GOAL OF THE EXERCISE
Set down exactly the lines below, starting at the one that contains "Conventions of the embedding." and ending at the one that contains "not meant beyond", with both of those lines included and nothing else.

··· LISTED RECORDS

(** What an upload request comes to: success on 202, an exception on a
    status from 400 to 599 and when the transport fails, and a return
    without value on any other status. *)
Lemma upload_photo_to_yandex_spec url filename folder s :
  let r := mkRequest POST (YANDEX_API_BASE_URL +:+ "/resources/upload")
             [("path", "/" +:+ folder +:+ "/" +:+ filename); ("url", url)]
             (Some ("OAuth " +:+ yandex_token self)) in
  let a := send host r (world s) in
  upload_photo_to_yandex host self url filename folder s
  = (match a.1 with
     | Answered response =>
         if decide (status_code response = 202%Z) then Returned (Some true)
         else if bool_decide (400 ≤ status_code response < 600)%Z
         then Raised (mkExn RequestException (http_error_text response))
         else Returned None
     | Unreachable text => Raised (mkExn RequestException text)
     end,
     mkState a.2 (trace s ++ [Sent r])).
Proof.
  cbv zeta. unfold upload_photo_to_yandex, mbind, M_bind, bind, session_request, request.
  destruct (send host _ (world s)) as [[response|text] w]; [|done].
  simpl. case_decide; [done|].
  unfold raise_for_status. by case_bool_decide.
Qed.

(** *** The upload loop *)

Lemma request_not_out_of_fuel r s : (request host r s).1 ≠ OutOfFuel.
Proof.
  unfold request. by destruct (send host r (world s)) as [[response|text] w].
Qed.

Lemma upload_not_out_of_fuel url filename folder s :
  (upload_photo_to_yandex host self url filename folder s).1 ≠ OutOfFuel.
Proof.
  unfold upload_photo_to_yandex, session_request, mbind, M_bind, bind.
  pose proof (request_not_out_of_fuel
    (mkRequest POST (YANDEX_API_BASE_URL +:+ "/resources/upload")
       [("path", "/" +:+ folder +:+ "/" +:+ filename); ("url", url)]
       (Some ("OAuth " +:+ yandex_token self))) s) as Hreq.
  destruct (request _ _ _) as [[response|e|] s']; [|done..].
  case_decide; [done|].
  unfold raise_for_status. by case_bool_decide.
Qed.

Lemma process_photo_cases fuel photos folder photo l s :
  size (used_filenames l) < fuel →
  ∃ l1,
    (process_photo host self fuel photos folder photo l s).1 = Returned l1
    ∧ size (used_filenames l1) ≤ size (used_filenames l) + 1
    ∧ (photo_failed host self fuel photos folder photo l l1 s
       ∨ photo_uploaded host self fuel photos folder photo l l1 s).
Proof.
  intros Hfuel. unfold process_photo, photo_failed, photo_uploaded.
  destruct (get_largest_photo_size photo) as [[url tag]|e|] eqn:Hsize.
  - pose proof (generate_filename_enough_fuel (host_utc_offset host) fuel
      (mkObjects photo photos (used_filenames l)) Hfuel) as Hgen.
    pose proof (generate_filename_used (host_utc_offset host) fuel
      (mkObjects photo photos (used_filenames l))) as Hused.
    destruct (generate_filename _ _ _) as [[name|e|] o]; simpl in *; [| |done].
    + assert (size (obj_used_filenames o) ≤ size (used_filenames l) + 1) as Hsz
        by (rewrite Hused; apply size_add_le).
      pose proof (upload_not_out_of_fuel url name folder s) as Hup.
      destruct (upload_photo_to_yandex _ _ _ _ _ _) as [[r|e|] s'] eqn:Hupload;
        simpl in *; [| |done].
      * eexists. split; [done|]. split; [done|]. right.
        exists url, tag, name, r. by rewrite Hupload.
      * eexists. split; [done|]. split; [done|]. left.
        split; [|done]. exists e. right. right.
        exists url, tag, name. by rewrite Hupload.
    + eexists. split; [done|]. simpl. rewrite Hused. split; [lia|]. left.
      split; [|done]. exists e. right. by left.
  - exists l. split; [done|]. split; [lia|]. left. split; [|done].
    exists e. by left.
  - by destruct photo as [? ? ? [[|? ?]|]].
Qed.

Lemma upload_loop_cons fuel photos folder photo todo l s :
  upload_loop host self fuel photos folder (photo :: todo) l s
  = match process_photo host self fuel photos folder photo l s with
    | (Returned l1, s1) => upload_loop host self fuel photos folder todo l1 s1
    | (Raised e, s1) => (Raised e, s1)
    | (OutOfFuel, s1) => (OutOfFuel, s1)
    end.
Proof. done. Qed.

(** The loop goes through all its photos and returns; the manifest grows
    by one entry for each unit of the counter. *)
Lemma upload_loop_returns fuel photos folder todo l s :
  size (used_filenames l) + length todo < fuel →
  ∃ l',
    (upload_loop host self fuel photos folder todo l s).1 = Returned l'
    ∧ successful_uploads l ≤ successful_uploads l'
    ∧ length (photos_info l') + successful_uploads l
      = length (photos_info l) + successful_uploads l'.
Proof.
  revert l s. induction todo as [|photo todo IH]; intros l s Hfuel.
  - exists l. simpl. split; [done|]. lia.
  - rewrite upload_loop_cons. simpl in Hfuel.
    destruct (process_photo_cases fuel photos folder photo l s) as (l1 & Hl1 & Hsz & Hcase);
      [lia|].
    destruct (process_photo _ _ _ _ _ _ _ _) as [r s1]. simpl in Hl1. subst r.
    destruct (IH l1 s1) as (l' & Hl' & Hle & Hlen); [lia|].
    exists l'. split; [done|].
    destruct Hcase as [(_ & Hinfo & Hcount)|(? & ? & ? & ? & _ & _ & _ & Hinfo & Hcount)];
      rewrite Hinfo, Hcount in *; [lia|].
    rewrite length_app in Hlen. simpl in Hlen. lia.
Qed.
(** * Grace packing: offline-first bill store and its reconciliation

    A shallow embedding of the bill model ([types]), of the storage
    service (local persistence in [localStorage], the Supabase mirror and
    [fullSync]) and of the handlers of [App.tsx] that create, group, pack
    and check bills, followed by the properties of the synchronisation
    engine, of the single-bill operations of the store, of the
    connection to the remote, and of the handlers that edit, delete and
    select bills.

    Conventions of the embedding.
    - A JavaScript [number] holding a timestamp or a count is a [Z].
    - A JavaScript string is a [string] of ASCII characters.
      [JSString.trim] and [JSString.toLowerCase] are
      [String.prototype.trim] and [toLowerCase] on such strings and are
      not meant beyond them; the duplicate check is stated for the
      host's own two functions, whatever they do outside ASCII
      ([findDuplicateBy]).
    - The key of the bills holds what the program writes there, a list
      of bills, or nothing, or a text that is no JSON.  A JSON text of
      another shape is read here as unreadable, whereas in the program
      [JSON.parse] returns its value and the array methods of the
      callers throw on it; the properties that depend on this reading
      are stated for a store that holds a list of bills
      ([storeTyped]).
    - An optional field ([imageUrl?], [colorTheme?], [packedAt?]) is an
      [option]; [None] is [undefined].
    - Code that awaits runs here to completion: a handler is a function
      of the state of the world, interleavings are out of scope. *)

From Stdlib Require Import ZArith Ascii String List Bool Lia.
From Stdlib Require Import Sorting.Permutation Sorting.Sorted.
From stdpp Require Import base decidable option list strings gmap pretty.

Local Open Scope string_scope.
Local Open Scope Z_scope.
Local Open Scope list_scope.

(* ===================================================================== *)
(** * The host platform *)
(* ===================================================================== *)

(** ** Strings: [String.prototype.trim] and [toLowerCase]

    Both are given on ASCII strings, where the white space is TAB, LF,
    VT, FF, CR and SPACE and the only letters with a lower case are [A]
    to [Z]. *)

Module JSString.

(** WhiteSpace and LineTerminator code points of ECMAScript below 128:
    TAB, LF, VT, FF, CR and SPACE. *)
Definition isWhiteSpace (c : ascii) : bool :=
  let n := nat_of_ascii c in
  ((9 <=? n) && (n <=? 13))%nat || (n =? 32)%nat.

Fixpoint trimStart (s : string) : string :=
  match s with
  | EmptyString => EmptyString
  | String c rest => if isWhiteSpace c then trimStart rest else s
  end.

Fixpoint trimEnd (s : string) : string :=
  match s with
  | EmptyString => EmptyString
  | String c rest =>
      match trimEnd rest with
      | EmptyString => if isWhiteSpace c then EmptyString
                       else String c EmptyString
      | kept => String c kept
      end
  end.

Definition trim (s : string) : string := trimEnd (trimStart s).

Definition lowerChar (c : ascii) : ascii :=
  let n := nat_of_ascii c in
  if ((65 <=? n) && (n <=? 90))%nat then ascii_of_nat (n + 32) else c.

Fixpoint toLowerCase (s : string) : string :=
  match s with
  | EmptyString => EmptyString
  | String c rest => String (lowerChar c) (toLowerCase rest)
  end.

(** Truthiness of a string: only the empty string is falsy. *)
Definition truthy (s : string) : bool :=
  match s with EmptyString => false | _ => true end.

(** [Number.prototype.toString(36)] on a non-negative integer. *)
Definition digit36 (d : Z) : ascii :=
  if d <? 10 then ascii_of_nat (48 + Z.to_nat d)
  else ascii_of_nat (87 + Z.to_nat d).

Fixpoint toString36_go (fuel : nat) (n : Z) (acc : string) : string :=
  match fuel with
  | O => acc
  | S fuel' =>
      let acc' := String (digit36 (n mod 36)) acc in
      if n <? 36 then acc' else toString36_go fuel' (n / 36) acc'
  end.

Definition toString36 (n : Z) : string :=
  toString36_go (S (Z.to_nat (Z.log2 n))) n EmptyString.

End JSString.

(** ** 32-bit integers: [ToInt32] and [<<]

    A [number] is kept as the integer it holds; the bitwise operators
    first bring it into the signed 32-bit range. *)

Module JSNumber.

Definition toInt32 (n : Z) : Z := (n + 2 ^ 31) mod 2 ^ 32 - 2 ^ 31.

(** [n << k] *)
Definition shiftLeft (n : Z) (k : Z) : Z := toInt32 (Z.shiftl (toInt32 n) k).

End JSNumber.

(** ** Arrays and [Map]

    [Array.prototype.sort] is stable; with a comparator [cmp] an element
    [a] stays in front of [b] unless [cmp a b > 0].  [Map] iterates in
    insertion order, and [set] on a present key keeps the key's place. *)

Module JSArray.

Section Sort.
Context {A : Type} (cmp : A -> A -> Z).

Fixpoint insert (x : A) (l : list A) : list A :=
  match l with
  | [] => [x]
  | y :: ys => if cmp x y <=? 0 then x :: l else y :: insert x ys
  end.

Fixpoint sort (l : list A) : list A :=
  match l with
  | [] => []
  | x :: xs => insert x (sort xs)
  end.
End Sort.

Fixpoint findIndex {A : Type} (p : A -> bool) (l : list A) : option nat :=
  match l with
  | [] => None
  | x :: xs => if p x then Some O else option_map S (findIndex p xs)
  end.

End JSArray.

Module JSMap.

Definition t (V : Type) : Type := list (string * V).

Definition empty {V : Type} : t V := [].

Fixpoint get {V : Type} (k : string) (m : t V) : option V :=
  match m with
  | [] => None
  | (k', v) :: rest => if String.eqb k' k then Some v else get k rest
  end.

Fixpoint set {V : Type} (k : string) (v : V) (m : t V) : t V :=
  match m with
  | [] => [(k, v)]
  | (k', v') :: rest =>
      if String.eqb k' k then (k', v) :: rest else (k', v') :: set k v rest
  end.

Definition keys {V : Type} (m : t V) : list string := map fst m.
Definition values {V : Type} (m : t V) : list V := map snd m.

End JSMap.

(** ** JSON documents

    A text held by [localStorage] is represented by the document that
    [JSON.parse] reads from it ([JSONText]), or, when it is no JSON text,
    by its characters ([PlainText]).  [JSON.stringify] of a value is the
    [JSONText] of its document; a member whose value is [undefined] is
    left out of an object. *)

#[warnings="-register-all"]
Inductive JSON : Type :=
| JNull
| JBool (b : bool)
| JNumber (n : Z)
| JString (s : string)
| JArray (items : list JSON)
| JObject (members : list (string * JSON)).

Inductive StoredText : Type :=
| JSONText (doc : JSON)
| PlainText (chars : string).

Module JSONDoc.

Fixpoint member (k : string) (ms : list (string * JSON)) : option JSON :=
  match ms with
  | [] => None
  | (k', v) :: rest => if String.eqb k' k then Some v else member k rest
  end.

Definition field (k : string) (j : JSON) : option JSON :=
  match j with JObject ms => member k ms | _ => None end.

Definition asString (j : JSON) : option string :=
  match j with JString s => Some s | _ => None end.
Definition asNumber (j : JSON) : option Z :=
  match j with JNumber n => Some n | _ => None end.
Definition asBool (j : JSON) : option bool :=
  match j with JBool b => Some b | _ => None end.

(** An optional member: absent when the value is [undefined]. *)
Definition optional {A : Type} (k : string) (enc : A -> JSON) (o : option A)
  : list (string * JSON) :=
  match o with Some a => [(k, enc a)] | None => [] end.

(** Number of characters of the text of a document (escapes in strings
    apart), the unit in which the storage quota is counted: brackets,
    separating commas, quotes and colons included. *)
Fixpoint length (j : JSON) : nat :=
  match j with
  | JNull => 4
  | JBool b => if b then 4 else 5
  | JNumber n => String.length (pretty n)
  | JString s => 2 + String.length s
  | JArray l => 2 + pred (List.length l) + list_sum (map length l)
  | JObject ms =>
      2 + pred (List.length ms)
      + list_sum (map (fun kv => 3 + String.length (fst kv) + length (snd kv)) ms)
  end%nat.

End JSONDoc.

Definition text_truthy (t : StoredText) : bool :=
  match t with
  | JSONText _ => true
  | PlainText s => JSString.truthy s
  end.

Definition text_length (t : StoredText) : nat :=
  match t with
  | JSONText d => JSONDoc.length d
  | PlainText s => String.length s
  end.

(* ===================================================================== *)
(** * types: the bill record *)
(* ===================================================================== *)

Inductive PackingStatus : Type := PENDING | PACKED.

······

EXPECTED ANSWER
    Conventions of the embedding.
    - A JavaScript [number] holding a timestamp or a count is a [Z].
    - A JavaScript string is a [string] of ASCII characters.
      [JSString.trim] and [JSString.toLowerCase] are
      [String.prototype.trim] and [toLowerCase] on such strings and are
      not meant beyond them; the duplicate check is stated for the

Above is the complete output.